Clinical Course and Complications of Polycythemia Vera

Polycythemia vera is a relatively rare disorder, with an annual incidence of 1 to 3 cases per 100,000 population.[6] According to reports, it occurs least frequently in Japan and most frequently in Sweden and among Ashkenazim in northern Israel.[8] The median age of onset is approximately 65 years, but the disorder is occasionally seen in younger individuals. Median survival for patients whose disorder is not effectively controlled is reported to be 1.5 to 3 years.[13] Among those who receive appropriate treatment, median survival is extended to 10 years or more, depending on age at diagnosis.[18]

As with other myeloproliferative disorders, the clinical manifestations of polycythemia vera are determined by the degree of proliferation of the pluripotential hematopoietic precursor cell (PHPC) progenies. The principal complication is thrombosis resulting from increased proliferation of erythrocytes and platelets. Blood viscosity increases exponentially as the hematocrit exceeds 50%.[19] Platelets in polycythemia vera patients show increased adhesiveness and aggregability.[13] This explains the frequency of thromboembolic events in untreated patients with polycythemia vera, with incidence varying among several series studied.[20]

One series found that 14% of essential thrombocythemia patients experienced thromboembolic events prior to diagnosis, and in 20%, such events were the presenting symptoms of the disorder.[18,21] Similar events develop in an additional 30% during the course of treatment.[6] The most common risk factors for vascular complications of polycythemia vera are age and previous history of vascular events. The greatest risk of thrombosis occurs in the first 3 years following diagnosis in patients treated with phlebotomy.[5]

With moderate elevations of viscosity, stasis develops most frequently in the small vessels of the digits, vestibular apparatus, and retinae and may be experienced as erythromelalgia, vertigo, or scotomata.[22] Because of the reversibility of platelet aggregation, these symptoms are usually transient. At higher levels of viscosity and thrombocythemia, however, involvement of arterial circulation may result in transient ischemic attacks, angina, or bowel ischemia. In one series, cerebral ischemia accounted for 70% of arterial thromboses at diagnosis and was as prevalent as myocardial infarction (30%) prior to diagnosis of polycythemia vera.[18,21]

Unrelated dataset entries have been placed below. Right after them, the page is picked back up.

(* ===== verification/Text.v ===== *)
(** Text as both programs handle it: string literals, and the functions of the C
    library that scan and print numbers and strings. *)

From Stdlib Require Import Strings.String.
From stdpp Require Import list.
From S2P Require Import Prelude.
Local Open Scope Z_scope.

(** A string literal as bytes. *)
Definition bytes (s : string) : list byte := list_byte_of_string s.
Arguments bytes s%_string.

Definition ch_newline : byte := z2b 10.
Definition is_empty (l : list byte) : bool := bool_decide (l = []).

(** ** Scanning *)

Definition is_space (b : byte) : bool := let z := b2z b in (z =? 32) || ((9 <=? z) && (z <=? 13)).
Definition is_digit (b : byte) : bool := let z := b2z b in (48 <=? z) && (z <=? 57).

(** The longest prefix of at most [n] bytes that satisfy [p], and the rest. *)
Fixpoint span (n : nat) (p : byte -> bool) (s : list byte) : list byte * list byte :=
  match n, s with
  | S n, b :: s' => if p b then let r := span n p s' in (b :: r.1, r.2) else ([], s)
  | _, _ => ([], s)
  end.

Definition skip_space (s : list byte) : list byte := (span (length s) is_space s).2.

(** An optional sign: whether it is a minus, and the rest. *)
Definition scan_sign (s : list byte) : bool * list byte :=
  match s with
  | b :: s' => if b2z b =? 45 then (true, s') else if b2z b =? 43 then (false, s') else (false, s)
  | [] => (false, [])
  end.

Definition digits_value (ds : list byte) : Z := foldl (fun n d => 10 * n + (b2z d - 48)) 0 ds.

(** [atoi]: undefined when the number is not an [int]. *)
Definition atoi (s : list byte) : outcome Z :=
  let '(neg, s) := scan_sign (skip_space s) in
  let v := digits_value (span (length s) is_digit s).1 in
  int_of (if neg then - v else v).

(** [strtol(s, &end, 10)]: the value, what [end] points to, and whether [errno] is
    set to [ERANGE]. *)
Definition LONG_MAX : Z := 2 ^ 63 - 1.
Definition LONG_MIN : Z := - 2 ^ 63.
Definition strtol (s : list byte) : Z * list byte * bool :=
  let '(neg, t) := scan_sign (skip_space s) in
  let '(ds, rest) := span (length t) is_digit t in
  if is_empty ds then (0, s, false)
  else
    let v := if neg then - digits_value ds else digits_value ds in
    if v <? LONG_MIN then (LONG_MIN, rest, true)
    else if LONG_MAX <? v then (LONG_MAX, rest, true)
    else (v, rest, false).

(** [fgets(buf, n, f)] when what is left to read is [s]; [None] at the end of the
    file. *)
Definition fgets (n : nat) (s : list byte) : option (list byte) :=
  let not_newline b := negb (bool_decide (b = ch_newline)) in
  let '(line, rest) := span (n - 1) not_newline s in
  if is_empty s then None
  else if decide (length line < n - 1)%nat then Some (line ++ take 1 rest) else Some line.

(** [s[strcspn(s, "\n")] = 0] *)
Definition cut_newline (s : list byte) : list byte :=
  (span (length s) (fun b => negb (bool_decide (b = ch_newline))) s).1.

(** The value of a hexadecimal digit. *)
Definition hex_digit (b : byte) : option Z :=
  let z := b2z b in
  if (48 <=? z) && (z <=? 57) then Some (z - 48)
  else if (97 <=? z) && (z <=? 102) then Some (z - 87)
  else if (65 <=? z) && (z <=? 70) then Some (z - 55)
  else None.

(** [sscanf(s, "%2x", &v) == 1], and [v]: at most two characters after the white space;
    "0x" alone is no number. *)
Definition scan_hex2 (s : list byte) : option Z :=
  match skip_space s with
  | a :: t =>
      match hex_digit a with
      | Some x =>
          match t with
          | b :: _ =>
              match hex_digit b with
              | Some y => Some (16 * x + y)
              | None => if (x =? 0) && ((b2z b =? 120) || (b2z b =? 88)) then None else Some x
              end
          | [] => Some x
          end
      | None =>
          if (b2z a =? 43) || (b2z a =? 45) then
            match t with
            | b :: _ => y ← hex_digit b; Some (if b2z a =? 45 then u32 (- y) else y)
            | [] => None
            end
          else None
      end
  | [] => None
  end.

(** ** Printing *)

(** [snprintf] into [n] bytes, the last of which is the terminator. *)
Definition snprintf (n : nat) (s : list byte) : list byte := take (n - 1) s.

(** The decimal digits of a byte, as [%u] and [inet_ntoa] print it. *)
Definition digit (d : Z) : byte := z2b (48 + d).
Definition decimal (n : Z) : list byte :=
  if n <? 10 then [digit n]
  else if n <? 100 then [digit (n / 10); digit (n mod 10)]
  else [digit (n / 100); digit (n / 10 mod 10); digit (n mod 10)].
Definition dotted (ip : list byte) : list byte :=
  match decimal ∘ b2z <$> ip with
  | [] => []
  | d :: ds => d ++ concat ((fun d => bytes "." ++ d) <$> ds)
  end.

(** [%d], [%ld] and [%lu]: the decimal digits of a number, with its sign. *)
Fixpoint print_digits (fuel : nat) (n : Z) : list byte :=
  match fuel with
  | O => []
  | S fuel => if n <? 10 then [digit n] else print_digits fuel (n / 10) ++ [digit (n mod 10)]
  end.
Definition print_int (n : Z) : list byte :=
  let ds := print_digits (S (Z.to_nat (Z.log2 (Z.abs n)))) (Z.abs n) in
  if n <? 0 then z2b 45 :: ds else ds.

(** [%02x] *)
Definition hex_char (d : Z) : byte := if d <? 10 then z2b (48 + d) else z2b (87 + d).
Definition hex2 (b : byte) : list byte := [hex_char (b2z b / 16); hex_char (b2z b mod 16)].

(** ** Lemmas *)

Lemma span_app n p s : (span n p s).1 ++ (span n p s).2 = s.
Proof. revert s. induction n as [|n IH]; intros [|b s]; cbn; try done. destruct (p b); cbn; [by rewrite IH|done]. Qed.

Lemma span_all n p s : Forall (fun b => p b = true) (span n p s).1.
Proof. revert s. induction n as [|n IH]; intros [|b s]; cbn; try done. destruct (p b) eqn:E; cbn; by constructor. Qed.

(** The span is exactly a prefix that satisfies [p] when the next byte does not. *)
Lemma span_prefix p l r n :
  Forall (fun b => p b = true) l -> match r with b :: _ => p b = false | [] => True end -> (length l <= n)%nat ->
  span n p (l ++ r) = (l, r).
Proof.
  intros Hl Hr. revert n. induction Hl as [|b l Hb _ IH]; intros n Hn.
  - destruct n, r; cbn; try done. by rewrite Hr.
  - destruct n; cbn in *; [lia|]. by rewrite Hb, IH by lia.
Qed.

Lemma span_whole p l : Forall (fun b => p b = true) l -> span (length l) p l = (l, []).
Proof. intros H. rewrite <- (app_nil_r l) at 2. by apply span_prefix. Qed.

(** The signs a number may have, and whether they are a minus. *)
Definition signs : list (list byte * bool) := [([], false); ([z2b 43], false); ([z2b 45], true)].

(** [s] is white space, a sign if any, and digits: a number [strtol] reads to the end. *)
Inductive numeral : list byte -> Z -> Prop :=
  | numeral_intro (sp sgn ds : list byte) (neg : bool) :
      Forall (fun b => is_space b = true) sp -> ds <> [] -> Forall (fun b => is_digit b = true) ds ->
      (sgn, neg) ∈ signs ->
      numeral (sp ++ sgn ++ ds) (if neg then - digits_value ds else digits_value ds).

Lemma skip_space_split s : exists sp : list byte, s = sp ++ skip_space s /\ Forall (fun b => is_space b = true) sp.
Proof. exists (span (length s) is_space s).1. split; [symmetry; apply span_app|apply span_all]. Qed.

Lemma scan_sign_split s : exists (sgn : list byte) (neg : bool), scan_sign s = (neg, drop (length sgn) s) /\ s = sgn ++ drop (length sgn) s /\
  (sgn, neg) ∈ signs.
Proof.
  destruct s as [|b s]; [by exists [], false; repeat split; left|]. cbn [scan_sign].
  destruct (Z.eqb_spec (b2z b) 45) as [E|_].
  { exists [z2b 45], true. assert (b = z2b 45) as -> by (apply b2z_inj; by rewrite E). repeat split. by right; right; left. }
  destruct (Z.eqb_spec (b2z b) 43) as [E|_].
  { exists [z2b 43], false. assert (b = z2b 43) as -> by (apply b2z_inj; by rewrite E). repeat split. by right; left. }
  exists [], false. repeat split. by left.
Qed.

Lemma digit_not_space b : is_digit b = true -> is_space b = false.
Proof. unfold is_digit, is_space. destruct (Z.leb_spec 48 (b2z b)), (Z.eqb_spec (b2z b) 32), (Z.leb_spec (b2z b) 13); cbn; try lia; try done; by rewrite andb_false_r. Qed.

Lemma digit_not_sign b : is_digit b = true -> (b2z b =? 45) = false /\ (b2z b =? 43) = false.
Proof. unfold is_digit. destruct (Z.leb_spec 48 (b2z b)); [|done]. intros _. by split; apply Z.eqb_neq; lia. Qed.

(** [strtol] reads exactly the numerals to their end. *)
Lemma strtol_numeral s v : LONG_MIN <= v <= LONG_MAX -> strtol s = (v, [], false) /\ s <> [] <-> numeral s v.
Proof.
  intros Hv. unfold strtol. split.
  - intros [H Hne]. destruct (skip_space_split s) as (sp & Es & Hsp). set (s1 := skip_space s) in *.
    destruct (scan_sign_split s1) as (sgn & neg & Hsg & Es1 & Hin). rewrite Hsg in H. set (t := drop (length sgn) s1) in *.
    pose proof (span_app (length t) is_digit t) as Et. pose proof (span_all (length t) is_digit t) as Hd.
    destruct (span (length t) is_digit t) as [ds rest]. cbn [fst snd] in *. unfold is_empty in H.
    case_bool_decide as Hds; [by destruct s|].
    assert (Hr : rest = [] /\ v = (if neg then - digits_value ds else digits_value ds)).
    { destruct (_ <? LONG_MIN); [by simplify_eq|]. destruct (LONG_MAX <? _); [by simplify_eq|]. injection H. auto. }
    destruct Hr as [-> ->]. rewrite app_nil_r in Et. rewrite Es, Es1, <- Et. by constructor.
  - intros Hn. destruct Hn as [sp sgn ds neg Hsp Hds Hd Hin] in Hv |- *. destruct ds as [|d ds]; [done|]. pose proof Hd as [Hd0 _]%Forall_cons.
    destruct (digit_not_sign d Hd0) as [H45 H43].
    assert (Hfirst : match sgn ++ d :: ds with b :: _ => is_space b = false | [] => True end).
    { repeat (apply elem_of_cons in Hin as [[= -> ->]|Hin]); [by apply digit_not_space|done..|by apply elem_of_nil in Hin]. }
    assert (Hskip : skip_space (sp ++ sgn ++ d :: ds) = sgn ++ d :: ds).
    { unfold skip_space. rewrite (span_prefix is_space sp); [done|done|done|]. rewrite length_app. lia. }
    rewrite Hskip. assert (Hsg : scan_sign (sgn ++ d :: ds) = (neg, d :: ds)).
    { repeat (apply elem_of_cons in Hin as [[= -> ->]|Hin]); [by cbn; rewrite H45, H43|done..|by apply elem_of_nil in Hin]. }
    rewrite Hsg, span_whole by done.
    change (is_empty (d :: ds)) with false. cbv iota.
    destruct (Z.ltb_spec (if neg then - digits_value (d :: ds) else digits_value (d :: ds)) LONG_MIN); [lia|].
    destruct (Z.ltb_spec LONG_MAX (if neg then - digits_value (d :: ds) else digits_value (d :: ds))); [lia|].
    split; [done|]. by destruct sp, sgn.
Qed.

(** [atoi] reads a numeral as [strtol] does. *)
Lemma atoi_numeral s v : numeral s v -> in_int v -> atoi s = Ok v.
Proof.
  intros Hn Hv. assert (Hl : LONG_MIN <= v <= LONG_MAX) by (unfold in_int, INT_MIN, INT_MAX, LONG_MIN, LONG_MAX in *; lia).
  apply strtol_numeral in Hn as [Hs Hne]; [|done]. unfold strtol, atoi in *. destruct (scan_sign (skip_space s)) as [neg u].
  destruct (span (length u) is_digit u) as [ds rest]. cbn [fst]. destruct (is_empty ds); [by injection Hs as _ ->|].
  destruct (_ <? LONG_MIN); [done|]. destruct (LONG_MAX <? _); [done|]. injection Hs as <- _. by apply int_of_Ok.
Qed.

(** Two hexadecimal digits are read back. *)
Lemma hex_char_digit d : 0 <= d < 16 -> hex_digit (hex_char d) = Some d /\ is_space (hex_char d) = false.
Proof.
  intros H. assert (E : d = 0 \/ d = 1 \/ d = 2 \/ d = 3 \/ d = 4 \/ d = 5 \/ d = 6 \/ d = 7 \/ d = 8 \/ d = 9 \/ d = 10 \/
    d = 11 \/ d = 12 \/ d = 13 \/ d = 14 \/ d = 15) by lia.
  repeat destruct E as [->|E]; try (split; reflexivity). by subst.
Qed.

Lemma scan_hex2_print b rest : scan_hex2 (hex2 b ++ rest) = Some (b2z b).
Proof.
  pose proof (b2z_range b). pose proof (Z.div_mod (b2z b) 16 ltac:(lia)). pose proof (Z.mod_pos_bound (b2z b) 16 ltac:(lia)).
  assert (0 <= b2z b / 16 < 16) by (split; [apply Z.div_pos; lia|apply Z.div_lt_upper_bound; lia]).
  destruct (hex_char_digit (b2z b / 16)) as [Ha Hs]; [done|]. destruct (hex_char_digit (b2z b mod 16)) as [Hb _]; [lia|].
  unfold scan_hex2, hex2, skip_space. cbn [app length span]. rewrite Hs. cbn [snd]. rewrite Ha, Hb. f_equal. lia.
Qed.

(** *** Printed numbers *)

Lemma digit_value d : 0 <= d < 10 -> is_digit (digit d) = true /\ b2z (digit d) - 48 = d /\ digit d <> ch_newline.
Proof.
  intros H. assert (E : b2z (digit d) = 48 + d) by (unfold digit; rewrite b2z_z2b; unfold u8; apply Z.mod_small; lia).
  split; [|split; [lia|]].
  - unfold is_digit. rewrite E. apply andb_true_iff. split; apply Z.leb_le; lia.
  - intros En. rewrite En in E. vm_compute (b2z ch_newline) in E. lia.
Qed.

Lemma digits_value_snoc ds d : digits_value (ds ++ [d]) = 10 * digits_value ds + (b2z d - 48).
Proof. unfold digits_value. by rewrite foldl_app. Qed.

Lemma print_digits_read fuel : forall n, 0 <= n < 2 ^ Z.of_nat fuel -> (0 < fuel)%nat ->
  digits_value (print_digits fuel n) = n /\ Forall (fun b => is_digit b = true) (print_digits fuel n) /\ print_digits fuel n <> [].
Proof.
  induction fuel as [|fuel IH]; intros n Hn Hf; [lia|]. cbn [print_digits]. destruct (Z.ltb_spec n 10) as [Hs|Hb].
  - destruct (digit_value n) as (Hd & Hv & _); [lia|]. unfold digits_value. cbn [foldl]. split; [lia|]. split; [by constructor|done].
  - pose proof (Z.div_mod n 10 ltac:(lia)). pose proof (Z.mod_pos_bound n 10 ltac:(lia)).
    destruct (digit_value (n mod 10)) as (Hd & Hv & _); [lia|]. rewrite Nat2Z.inj_succ, Z.pow_succ_r in Hn by lia.
    destruct fuel as [|fuel]; [cbn in Hn; lia|]. destruct (IH (n / 10)) as (Hval & Hall & _); [|lia|].
    { split; [apply Z.div_pos; lia|]. apply Z.div_lt_upper_bound; lia. }
    rewrite digits_value_snoc, Hval. split; [lia|]. split; [|by destruct (print_digits _ _)].
    apply Forall_app. split; [done|by constructor].
Qed.

(** The digits of a number that is not negative are read back as that number. *)
Lemma print_int_read n : 0 <= n ->
  digits_value (print_int n) = n /\ Forall (fun b => is_digit b = true) (print_int n) /\ print_int n <> [].
Proof.
  intros Hn. unfold print_int. rewrite Z.abs_eq by done. destruct (Z.ltb_spec n 0); [lia|]. apply print_digits_read; [|lia].
  rewrite Nat2Z.inj_succ, Z2Nat.id by apply Z.log2_nonneg. split; [done|]. destruct (decide (n = 0)) as [->|]; [done|].
  apply Z.log2_spec. lia.
Qed.

Lemma print_int_numeral n : 0 <= n -> numeral (print_int n) n.
Proof.
  intros Hn. destruct (print_int_read n Hn) as (Hv & Hd & Hne). rewrite <- Hv at 2.
  apply (numeral_intro [] [] (print_int n) false); [constructor|done|done|left].
Qed.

These extreme events are most common in older patients with underlying atherosclerotic conditions.[13] Patients with uncontrolled polycythemia vera are also prone to deep venous thrombosis of the extremities and the hepatic, portal, and splenic veins.[13] Arterial and venous thromboses occur with about equal frequency in polycythemia vera patients. Hemorrhage, the second most common complication of polycythemia vera, develops in approximately 20% of uncontrolled patients.

The principal long-term risk associated with polycythemia vera among patients who survive thromboembolic and hemorrhagic events is progression to stage IV, or postpolycythemic myeloid metaplasia. This condition has a profile indistinguishable from agnogenic myeloid metaplasia. It is reported that 10% of patients transform in approximately 15 years, and 50% after 20 years, regardless of treatment.[23] Approximately 2% of long-term survivors of polycythemia vera progress to stage V, acute myelocytic leukemia.[24]